■ Extracted records:

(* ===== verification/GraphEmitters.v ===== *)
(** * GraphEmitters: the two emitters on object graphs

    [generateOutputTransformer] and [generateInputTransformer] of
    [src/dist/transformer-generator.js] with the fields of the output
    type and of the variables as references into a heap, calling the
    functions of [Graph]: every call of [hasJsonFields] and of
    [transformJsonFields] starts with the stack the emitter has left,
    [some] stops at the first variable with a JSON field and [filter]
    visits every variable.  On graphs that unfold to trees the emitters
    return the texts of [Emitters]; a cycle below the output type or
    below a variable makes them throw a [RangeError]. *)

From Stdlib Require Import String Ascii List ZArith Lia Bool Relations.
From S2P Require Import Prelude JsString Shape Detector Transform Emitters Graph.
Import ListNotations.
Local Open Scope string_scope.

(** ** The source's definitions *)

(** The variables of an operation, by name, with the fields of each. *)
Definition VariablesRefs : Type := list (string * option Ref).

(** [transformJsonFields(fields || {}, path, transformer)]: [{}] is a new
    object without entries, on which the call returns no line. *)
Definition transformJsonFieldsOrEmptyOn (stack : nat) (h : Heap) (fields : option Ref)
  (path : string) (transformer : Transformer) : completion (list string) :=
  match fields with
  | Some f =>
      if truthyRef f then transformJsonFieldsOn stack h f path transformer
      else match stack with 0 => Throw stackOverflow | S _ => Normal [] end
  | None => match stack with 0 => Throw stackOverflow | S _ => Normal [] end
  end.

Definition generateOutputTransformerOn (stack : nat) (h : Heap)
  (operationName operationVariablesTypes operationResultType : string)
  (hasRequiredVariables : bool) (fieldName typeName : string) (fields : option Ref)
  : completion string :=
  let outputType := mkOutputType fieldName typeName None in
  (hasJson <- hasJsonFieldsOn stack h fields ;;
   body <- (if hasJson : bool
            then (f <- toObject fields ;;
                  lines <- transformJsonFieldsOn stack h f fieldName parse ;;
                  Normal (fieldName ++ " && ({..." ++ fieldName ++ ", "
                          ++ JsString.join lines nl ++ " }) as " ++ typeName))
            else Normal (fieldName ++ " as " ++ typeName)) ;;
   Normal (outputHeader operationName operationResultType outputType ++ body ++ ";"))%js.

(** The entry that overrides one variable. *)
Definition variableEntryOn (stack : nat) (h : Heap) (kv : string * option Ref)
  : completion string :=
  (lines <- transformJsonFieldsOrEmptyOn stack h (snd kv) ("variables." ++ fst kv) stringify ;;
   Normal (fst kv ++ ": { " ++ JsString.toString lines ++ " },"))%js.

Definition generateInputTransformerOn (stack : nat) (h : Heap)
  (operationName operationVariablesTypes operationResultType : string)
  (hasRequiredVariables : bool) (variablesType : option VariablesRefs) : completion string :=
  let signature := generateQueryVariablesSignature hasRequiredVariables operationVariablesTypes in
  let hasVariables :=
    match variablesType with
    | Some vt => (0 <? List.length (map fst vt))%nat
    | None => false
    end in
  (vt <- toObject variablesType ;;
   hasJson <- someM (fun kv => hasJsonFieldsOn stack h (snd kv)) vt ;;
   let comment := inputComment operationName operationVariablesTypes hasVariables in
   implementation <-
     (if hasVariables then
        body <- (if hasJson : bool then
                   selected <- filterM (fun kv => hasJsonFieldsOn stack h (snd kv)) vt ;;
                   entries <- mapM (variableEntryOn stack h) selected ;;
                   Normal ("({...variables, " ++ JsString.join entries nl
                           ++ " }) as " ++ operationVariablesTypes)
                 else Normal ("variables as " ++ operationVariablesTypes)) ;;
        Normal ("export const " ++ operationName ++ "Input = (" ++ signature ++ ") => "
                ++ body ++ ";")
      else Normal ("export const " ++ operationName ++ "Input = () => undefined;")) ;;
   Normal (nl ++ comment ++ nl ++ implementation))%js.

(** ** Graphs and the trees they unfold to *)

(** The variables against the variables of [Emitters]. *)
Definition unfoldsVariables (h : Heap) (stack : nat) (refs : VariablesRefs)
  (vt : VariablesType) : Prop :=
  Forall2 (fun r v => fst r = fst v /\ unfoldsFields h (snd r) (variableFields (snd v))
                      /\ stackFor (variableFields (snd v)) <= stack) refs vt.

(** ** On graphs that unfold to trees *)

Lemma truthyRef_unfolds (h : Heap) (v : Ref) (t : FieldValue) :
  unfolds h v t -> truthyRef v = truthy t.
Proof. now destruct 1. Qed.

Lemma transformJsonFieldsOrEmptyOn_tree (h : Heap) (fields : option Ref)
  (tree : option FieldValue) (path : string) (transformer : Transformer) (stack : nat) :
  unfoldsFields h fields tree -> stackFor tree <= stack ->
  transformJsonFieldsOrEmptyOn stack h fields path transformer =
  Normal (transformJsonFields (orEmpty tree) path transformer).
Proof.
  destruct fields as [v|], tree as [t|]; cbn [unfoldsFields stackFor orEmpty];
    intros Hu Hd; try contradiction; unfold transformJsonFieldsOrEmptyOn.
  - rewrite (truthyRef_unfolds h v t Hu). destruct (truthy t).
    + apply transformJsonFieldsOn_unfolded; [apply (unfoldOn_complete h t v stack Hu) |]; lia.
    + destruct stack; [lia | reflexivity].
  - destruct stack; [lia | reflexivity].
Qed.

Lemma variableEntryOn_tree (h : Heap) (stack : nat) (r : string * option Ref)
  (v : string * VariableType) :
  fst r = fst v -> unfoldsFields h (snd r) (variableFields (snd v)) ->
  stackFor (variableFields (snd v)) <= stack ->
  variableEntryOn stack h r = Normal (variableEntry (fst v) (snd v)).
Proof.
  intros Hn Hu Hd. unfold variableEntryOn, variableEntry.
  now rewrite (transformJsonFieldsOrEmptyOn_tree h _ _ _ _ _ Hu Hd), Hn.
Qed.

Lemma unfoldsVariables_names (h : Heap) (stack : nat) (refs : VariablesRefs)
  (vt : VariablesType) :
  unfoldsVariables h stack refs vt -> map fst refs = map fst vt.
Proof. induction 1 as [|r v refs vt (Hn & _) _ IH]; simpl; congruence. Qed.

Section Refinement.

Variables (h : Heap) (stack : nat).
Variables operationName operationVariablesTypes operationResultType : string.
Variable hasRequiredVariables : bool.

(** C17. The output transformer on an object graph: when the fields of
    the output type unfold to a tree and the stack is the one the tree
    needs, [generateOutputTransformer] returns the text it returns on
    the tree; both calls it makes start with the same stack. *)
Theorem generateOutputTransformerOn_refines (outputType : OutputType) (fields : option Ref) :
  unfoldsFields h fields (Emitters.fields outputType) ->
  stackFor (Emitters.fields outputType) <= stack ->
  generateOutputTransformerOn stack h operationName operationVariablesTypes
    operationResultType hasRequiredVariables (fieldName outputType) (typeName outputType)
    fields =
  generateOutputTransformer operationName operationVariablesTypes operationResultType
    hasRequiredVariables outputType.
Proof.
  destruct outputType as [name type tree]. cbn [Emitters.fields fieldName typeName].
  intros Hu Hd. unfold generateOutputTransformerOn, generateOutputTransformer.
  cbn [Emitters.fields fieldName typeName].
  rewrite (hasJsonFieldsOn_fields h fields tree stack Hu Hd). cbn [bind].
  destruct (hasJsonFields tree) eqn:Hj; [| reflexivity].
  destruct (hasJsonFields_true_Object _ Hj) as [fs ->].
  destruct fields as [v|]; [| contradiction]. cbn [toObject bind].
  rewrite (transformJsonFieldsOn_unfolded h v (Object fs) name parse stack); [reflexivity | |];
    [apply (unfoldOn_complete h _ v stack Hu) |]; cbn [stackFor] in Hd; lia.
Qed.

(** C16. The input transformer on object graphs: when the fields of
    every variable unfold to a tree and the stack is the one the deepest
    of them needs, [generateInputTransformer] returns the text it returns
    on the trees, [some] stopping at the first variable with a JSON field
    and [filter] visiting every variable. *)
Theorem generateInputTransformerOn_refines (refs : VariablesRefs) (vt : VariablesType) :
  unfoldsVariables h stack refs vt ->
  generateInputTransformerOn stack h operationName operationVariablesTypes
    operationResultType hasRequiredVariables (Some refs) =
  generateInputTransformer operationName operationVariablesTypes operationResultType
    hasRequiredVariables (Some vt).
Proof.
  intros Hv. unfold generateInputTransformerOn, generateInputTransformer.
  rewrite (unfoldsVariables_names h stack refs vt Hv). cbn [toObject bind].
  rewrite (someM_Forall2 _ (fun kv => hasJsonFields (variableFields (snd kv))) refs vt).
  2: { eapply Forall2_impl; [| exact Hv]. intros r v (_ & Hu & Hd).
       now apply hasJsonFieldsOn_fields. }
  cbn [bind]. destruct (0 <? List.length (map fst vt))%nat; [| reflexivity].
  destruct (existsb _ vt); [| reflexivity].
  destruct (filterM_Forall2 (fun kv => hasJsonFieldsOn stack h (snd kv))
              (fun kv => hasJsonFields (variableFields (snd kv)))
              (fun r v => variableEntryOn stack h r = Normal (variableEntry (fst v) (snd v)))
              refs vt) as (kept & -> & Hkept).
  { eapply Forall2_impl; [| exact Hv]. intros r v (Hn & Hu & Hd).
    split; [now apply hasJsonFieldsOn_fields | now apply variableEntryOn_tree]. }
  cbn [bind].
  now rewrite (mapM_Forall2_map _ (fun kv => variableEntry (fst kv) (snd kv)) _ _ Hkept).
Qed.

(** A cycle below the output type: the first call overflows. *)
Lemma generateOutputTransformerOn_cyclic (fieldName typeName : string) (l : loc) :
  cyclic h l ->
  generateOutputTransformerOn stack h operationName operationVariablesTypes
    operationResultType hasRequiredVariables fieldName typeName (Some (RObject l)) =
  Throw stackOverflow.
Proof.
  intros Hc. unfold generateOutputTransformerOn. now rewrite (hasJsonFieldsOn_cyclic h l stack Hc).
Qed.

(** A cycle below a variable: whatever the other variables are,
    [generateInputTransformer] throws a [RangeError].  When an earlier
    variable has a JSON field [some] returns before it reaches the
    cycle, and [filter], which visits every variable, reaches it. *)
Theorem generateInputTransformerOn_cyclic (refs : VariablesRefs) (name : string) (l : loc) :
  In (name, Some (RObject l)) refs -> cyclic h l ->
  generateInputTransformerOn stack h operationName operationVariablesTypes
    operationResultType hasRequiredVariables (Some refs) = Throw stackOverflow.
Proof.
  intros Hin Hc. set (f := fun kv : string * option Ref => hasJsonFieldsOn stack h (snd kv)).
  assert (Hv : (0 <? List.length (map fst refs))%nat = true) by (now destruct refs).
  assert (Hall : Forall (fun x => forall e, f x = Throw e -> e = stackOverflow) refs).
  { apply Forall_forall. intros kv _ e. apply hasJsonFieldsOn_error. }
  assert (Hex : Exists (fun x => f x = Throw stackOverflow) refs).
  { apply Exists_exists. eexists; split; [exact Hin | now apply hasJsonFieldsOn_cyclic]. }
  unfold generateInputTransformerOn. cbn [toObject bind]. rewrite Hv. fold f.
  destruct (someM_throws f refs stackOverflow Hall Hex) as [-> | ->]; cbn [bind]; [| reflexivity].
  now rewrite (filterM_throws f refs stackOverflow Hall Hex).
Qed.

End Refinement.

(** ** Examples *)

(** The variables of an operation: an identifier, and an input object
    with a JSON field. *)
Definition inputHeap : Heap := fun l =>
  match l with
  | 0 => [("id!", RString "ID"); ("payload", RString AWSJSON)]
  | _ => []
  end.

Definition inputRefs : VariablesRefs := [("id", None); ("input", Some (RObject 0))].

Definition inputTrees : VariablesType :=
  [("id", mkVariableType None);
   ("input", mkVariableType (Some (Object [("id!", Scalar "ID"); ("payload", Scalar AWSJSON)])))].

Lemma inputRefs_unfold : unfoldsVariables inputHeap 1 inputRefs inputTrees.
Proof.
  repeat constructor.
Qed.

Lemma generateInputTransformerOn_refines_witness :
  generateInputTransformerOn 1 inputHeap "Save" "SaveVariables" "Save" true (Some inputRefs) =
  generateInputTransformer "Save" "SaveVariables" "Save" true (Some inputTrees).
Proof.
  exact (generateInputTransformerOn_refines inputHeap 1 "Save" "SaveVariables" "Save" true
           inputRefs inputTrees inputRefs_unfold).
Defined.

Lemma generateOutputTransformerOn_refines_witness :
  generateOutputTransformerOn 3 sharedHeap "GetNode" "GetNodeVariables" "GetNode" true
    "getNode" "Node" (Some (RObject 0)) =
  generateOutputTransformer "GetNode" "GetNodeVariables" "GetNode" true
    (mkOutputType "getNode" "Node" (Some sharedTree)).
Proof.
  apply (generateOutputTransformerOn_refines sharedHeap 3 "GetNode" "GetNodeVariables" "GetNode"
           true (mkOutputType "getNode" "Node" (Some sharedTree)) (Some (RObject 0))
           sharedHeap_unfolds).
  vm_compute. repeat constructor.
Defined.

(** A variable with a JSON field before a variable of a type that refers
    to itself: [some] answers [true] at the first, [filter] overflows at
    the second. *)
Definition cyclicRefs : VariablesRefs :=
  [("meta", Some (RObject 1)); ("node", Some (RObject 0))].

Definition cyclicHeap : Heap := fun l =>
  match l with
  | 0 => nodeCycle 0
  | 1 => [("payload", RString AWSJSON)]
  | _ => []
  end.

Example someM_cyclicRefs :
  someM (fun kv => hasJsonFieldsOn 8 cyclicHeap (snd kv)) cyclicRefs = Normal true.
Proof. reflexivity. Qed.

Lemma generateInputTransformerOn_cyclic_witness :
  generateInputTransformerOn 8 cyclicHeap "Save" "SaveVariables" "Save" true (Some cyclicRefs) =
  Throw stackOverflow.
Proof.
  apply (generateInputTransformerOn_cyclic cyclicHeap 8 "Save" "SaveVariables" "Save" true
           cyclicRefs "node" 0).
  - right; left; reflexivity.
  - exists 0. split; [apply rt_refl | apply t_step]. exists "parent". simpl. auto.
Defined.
* * *
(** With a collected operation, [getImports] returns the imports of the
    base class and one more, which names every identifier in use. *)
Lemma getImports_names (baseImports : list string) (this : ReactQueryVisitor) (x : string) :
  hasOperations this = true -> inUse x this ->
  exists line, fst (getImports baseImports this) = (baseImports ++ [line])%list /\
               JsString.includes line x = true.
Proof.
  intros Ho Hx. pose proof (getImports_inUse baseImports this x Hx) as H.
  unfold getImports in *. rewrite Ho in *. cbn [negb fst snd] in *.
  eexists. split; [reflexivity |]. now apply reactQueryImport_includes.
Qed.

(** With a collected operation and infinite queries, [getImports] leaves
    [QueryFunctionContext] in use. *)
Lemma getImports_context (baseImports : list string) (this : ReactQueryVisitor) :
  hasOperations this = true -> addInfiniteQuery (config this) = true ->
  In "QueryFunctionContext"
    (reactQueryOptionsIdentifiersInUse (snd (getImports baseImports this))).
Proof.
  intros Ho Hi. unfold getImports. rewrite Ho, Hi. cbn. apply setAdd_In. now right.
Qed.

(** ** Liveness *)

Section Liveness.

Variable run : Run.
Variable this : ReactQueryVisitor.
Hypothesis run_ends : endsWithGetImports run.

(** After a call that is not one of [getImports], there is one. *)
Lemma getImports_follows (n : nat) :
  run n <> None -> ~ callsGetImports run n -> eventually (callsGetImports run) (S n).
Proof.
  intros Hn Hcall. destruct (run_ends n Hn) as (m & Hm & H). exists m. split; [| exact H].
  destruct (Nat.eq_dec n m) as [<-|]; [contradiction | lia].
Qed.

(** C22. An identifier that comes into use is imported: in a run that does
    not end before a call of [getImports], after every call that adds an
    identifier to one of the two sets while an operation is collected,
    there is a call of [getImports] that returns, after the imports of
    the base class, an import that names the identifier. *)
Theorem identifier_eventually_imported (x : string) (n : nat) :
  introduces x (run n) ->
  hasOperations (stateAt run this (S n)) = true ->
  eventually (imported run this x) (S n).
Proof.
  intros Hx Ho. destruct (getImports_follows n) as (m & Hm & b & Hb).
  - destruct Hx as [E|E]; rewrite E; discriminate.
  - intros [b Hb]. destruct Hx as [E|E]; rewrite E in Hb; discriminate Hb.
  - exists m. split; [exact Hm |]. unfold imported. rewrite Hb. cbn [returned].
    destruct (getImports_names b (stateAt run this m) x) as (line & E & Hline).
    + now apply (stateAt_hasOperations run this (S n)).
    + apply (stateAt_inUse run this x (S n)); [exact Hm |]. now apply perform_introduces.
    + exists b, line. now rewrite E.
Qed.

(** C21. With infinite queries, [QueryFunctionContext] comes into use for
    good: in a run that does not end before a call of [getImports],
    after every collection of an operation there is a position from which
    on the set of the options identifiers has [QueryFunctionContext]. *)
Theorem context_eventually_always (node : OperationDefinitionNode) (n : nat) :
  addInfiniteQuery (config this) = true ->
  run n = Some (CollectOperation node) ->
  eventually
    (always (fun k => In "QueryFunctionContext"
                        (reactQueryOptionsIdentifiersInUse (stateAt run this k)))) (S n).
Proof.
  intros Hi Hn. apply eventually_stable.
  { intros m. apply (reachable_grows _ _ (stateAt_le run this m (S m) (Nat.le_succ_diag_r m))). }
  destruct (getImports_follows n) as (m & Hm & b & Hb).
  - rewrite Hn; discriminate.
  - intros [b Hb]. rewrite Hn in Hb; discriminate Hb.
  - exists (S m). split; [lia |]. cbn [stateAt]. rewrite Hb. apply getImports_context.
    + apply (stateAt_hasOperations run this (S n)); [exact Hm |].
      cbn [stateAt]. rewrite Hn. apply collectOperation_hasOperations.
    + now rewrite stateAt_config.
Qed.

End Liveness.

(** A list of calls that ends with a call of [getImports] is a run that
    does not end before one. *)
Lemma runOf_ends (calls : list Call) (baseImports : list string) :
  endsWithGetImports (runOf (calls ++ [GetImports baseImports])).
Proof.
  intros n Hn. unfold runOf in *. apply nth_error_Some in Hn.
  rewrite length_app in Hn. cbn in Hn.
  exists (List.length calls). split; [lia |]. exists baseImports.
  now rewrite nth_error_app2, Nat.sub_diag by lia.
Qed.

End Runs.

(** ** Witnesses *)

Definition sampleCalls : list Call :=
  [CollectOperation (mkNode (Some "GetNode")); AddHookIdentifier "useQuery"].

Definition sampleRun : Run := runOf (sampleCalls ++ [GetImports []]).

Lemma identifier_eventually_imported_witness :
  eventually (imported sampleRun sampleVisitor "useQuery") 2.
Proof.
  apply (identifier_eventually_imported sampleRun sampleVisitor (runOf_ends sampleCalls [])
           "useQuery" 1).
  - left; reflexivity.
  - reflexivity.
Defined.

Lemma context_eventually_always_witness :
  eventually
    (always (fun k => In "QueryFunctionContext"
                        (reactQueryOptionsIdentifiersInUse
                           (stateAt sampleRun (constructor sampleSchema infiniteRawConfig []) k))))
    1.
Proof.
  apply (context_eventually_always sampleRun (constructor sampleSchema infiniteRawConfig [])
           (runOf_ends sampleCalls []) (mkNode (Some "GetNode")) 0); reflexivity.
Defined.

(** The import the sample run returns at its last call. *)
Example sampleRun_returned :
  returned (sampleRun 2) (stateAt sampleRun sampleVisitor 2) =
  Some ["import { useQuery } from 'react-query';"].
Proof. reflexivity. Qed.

■ WORK REQUEST: Report the number of lines above that contain the word "reactQueryOptionsIdentifiersInUse", and only that number.

■ TASK ANSWER: 3